Da la impresión que fuera fácil transmitir todo esto que les cuento, pero conseguir integrarse a un nuevo país por más que sea el originariamente tuyo, tiene sus bemoles. Y ni hablar si no es el tuyo, integrarse y ganarse un nombre, es toda una odisea. Quizás por ello un viejo amigo venezolano antes de iniciar el retorno a suelo patrio me dijo: aquí te has ganado un nombre, y vaya que te ha costado mucho sacrificio. Allá serás uno más. El pueblo que dejaste ya no existe, ya todos se fueron o no están, incluida la familia. Piénsalo bien, de alguna forma tienes que estar dispuesto a renacer. Y si bien es cierto que con el paso del tiempo uno se mimetiza o renace con todas las costumbres y cultura del pueblo que lo cobija, también es verdad que pervive siempre, adherido posiblemente en lo más íntimo y secreto de la personalidad, esa raíz originaria, ese punto de partida, hecho paisaje, memoria, lenguaje, gentilicio, una nostalgia que cual caudal de un río, vuelve por su cauce natural a reclamar sus fueros, su familia, su pueblecito donde pasó su infancia, su ciudad que lo vio dar sus primeros pasos.

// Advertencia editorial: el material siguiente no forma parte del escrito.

(** ** The life cycle of the estimator *)

(** After a successful [fit], [transform] does not stop at the guard: on
    an input that [check_array] accepts (and accepts again when
    [two_way_standardize] validates it), with a [scale] that returns
    arrays of the shape of its argument, it returns an array of the shape
    of the input. *)
Theorem fit_then_transform
    (check_array : bool -> array_like -> res array_like)
    (scale : bool -> matrix -> res matrix) (norm_fro : matrix -> float)
    (incremental_mean_and_var :
       matrix -> float -> option float -> Z -> vec * vec * Z)
    (handle_zeros_in_scale : vec -> vec)
    (self est : estimator) (X0 X : array_like) (X' : matrix) (cp : bool) :
  (forall (b : bool) (A : matrix), exists B, scale b A = Ok B) ->
  (forall (b : bool) (A B : matrix), scale b A = Ok B -> shape B = shape A) ->
  fit check_array incremental_mean_and_var handle_zeros_in_scale self X0
  = Ok est ->
  check_array cp X = Ok (Dense X') ->
  check_array true (Dense X') = Ok (Dense X') ->
  exists R,
    transform check_array scale norm_fro est X cp = Ok R
    /\ shape R = shape X'.
Proof.
  intros Htotal Hshape Hfit Hca Hca'.
  apply fit_fitted in Hfit.
  rewrite (transform_fitted _ _ _ _ _ _ Hfit), Hca. simpl.
  unfold two_way_standardize, two_way_standardize_loop, rbind. rewrite Hca'.
  destruct (while_loop_returns scale norm_fro true (nrows X') (ncols X')
              default_max_iter default_tol Htotal Hshape (initial_state X'))
    as [st Hl].
  { unfold shapes_agree. simpl. repeat split. }
  rewrite Hl. eexists. split; [reflexivity |].
  apply while_loop_runs in Hl as (k & Hk & _).
  apply (runs_shape _ _ _ _ _ _ _ Hshape) in Hk.
  rewrite shape_transpose. unfold shape in Hk. simpl in Hk.
  injection Hk as -> ->. reflexivity.
Qed.

Lemma fit_then_transform_witness :
  exists est,
    Examples.fitted_default = Ok est
    /\ exists R,
        Sklearn.transform est (Dense Examples.docstring_data) false = Ok R
        /\ shape R = shape Examples.docstring_data.
Proof.
  eexists. split; [vm_compute; reflexivity |].
  match goal with
  | |- exists R, Sklearn.transform ?est _ _ = _ /\ _ =>
      apply (fit_then_transform
               Sklearn.check_array Sklearn.scale Sklearn.norm_fro
               Sklearn.incremental_mean_and_var Sklearn.handle_zeros_in_scale
               (__init__ true true true) est
               (Dense Examples.two_by_two) (Dense Examples.docstring_data)
               Examples.docstring_data false)
  end.
  - intros b A. eexists. reflexivity.
  - exact sklearn_scale_shape.
  - reflexivity.
  - reflexivity.
  - reflexivity.
Defined.

(** [fit] starts from nothing: fitting an estimator that was fitted before
    gives what fitting it the first time on the same data gives; no
    statistic of the earlier fit is kept or accumulated. *)
Theorem refit_discards_statistics
    (check_array : bool -> array_like -> res array_like)
    (incremental_mean_and_var :
       matrix -> float -> option float -> Z -> vec * vec * Z)
    (handle_zeros_in_scale : vec -> vec)
    (self est : estimator) (X1 X2 : array_like) :
  fit check_array incremental_mean_and_var handle_zeros_in_scale self X1
  = Ok est ->
  fit check_array incremental_mean_and_var handle_zeros_in_scale est X2
  = fit check_array incremental_mean_and_var handle_zeros_in_scale self X2.
Proof.
  intros Hfit.
  assert (Hpar : with_std est = with_std self
                 /\ with_mean est = with_mean self
                 /\ copy est = copy self).
  { revert Hfit. unfold fit, rbind.
    destruct (check_array (copy self) X1) as [[S | X'] |]; try discriminate.
    destruct (incremental_mean_and_var X' _ _ _) as [[cm cv] cn].
    destruct (incremental_mean_and_var (transpose X') _ _ _) as [[rm rv] rn].
    intros [= <-]. repeat split. }
  destruct Hpar as (Hs & Hm & Hc).
  unfold fit. rewrite Hs, Hm, Hc. reflexivity.
Qed.

Lemma refit_discards_statistics_witness :
  exists est,
    Examples.fitted_default = Ok est
    /\ Sklearn.fit est (Dense Examples.docstring_data)
       = Sklearn.fit (__init__ true true true) (Dense Examples.docstring_data).
Proof.
  eexists. split; [vm_compute; reflexivity |].
  match goal with
  | |- Sklearn.fit ?est _ = _ =>
      apply (refit_discards_statistics
               Sklearn.check_array Sklearn.incremental_mean_and_var
               Sklearn.handle_zeros_in_scale
               (__init__ true true true) est
               (Dense Examples.two_by_two) (Dense Examples.docstring_data))
  end.
  reflexivity.
Defined.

De primera impresión toda esta sensación patriótica está bien, siempre y cuando no se caiga en los extremos del caudillismo y la política. Si los estadios se llenan para aplaudir a sus clubes, a su selección, para aplaudir a sus deportistas, a sus artistas,  a sus chefs, y se canta, se baila, se degusta lo propio con orgullo, y lo más importante, se recibe y se comparte con solidaridad, y con todas las razas y credos del mundo, si se cumple con todas estas premisas, la patria será grande como la soñaron nuestros ancestros. Será un amor a lo propio sin caer en patrioterismos.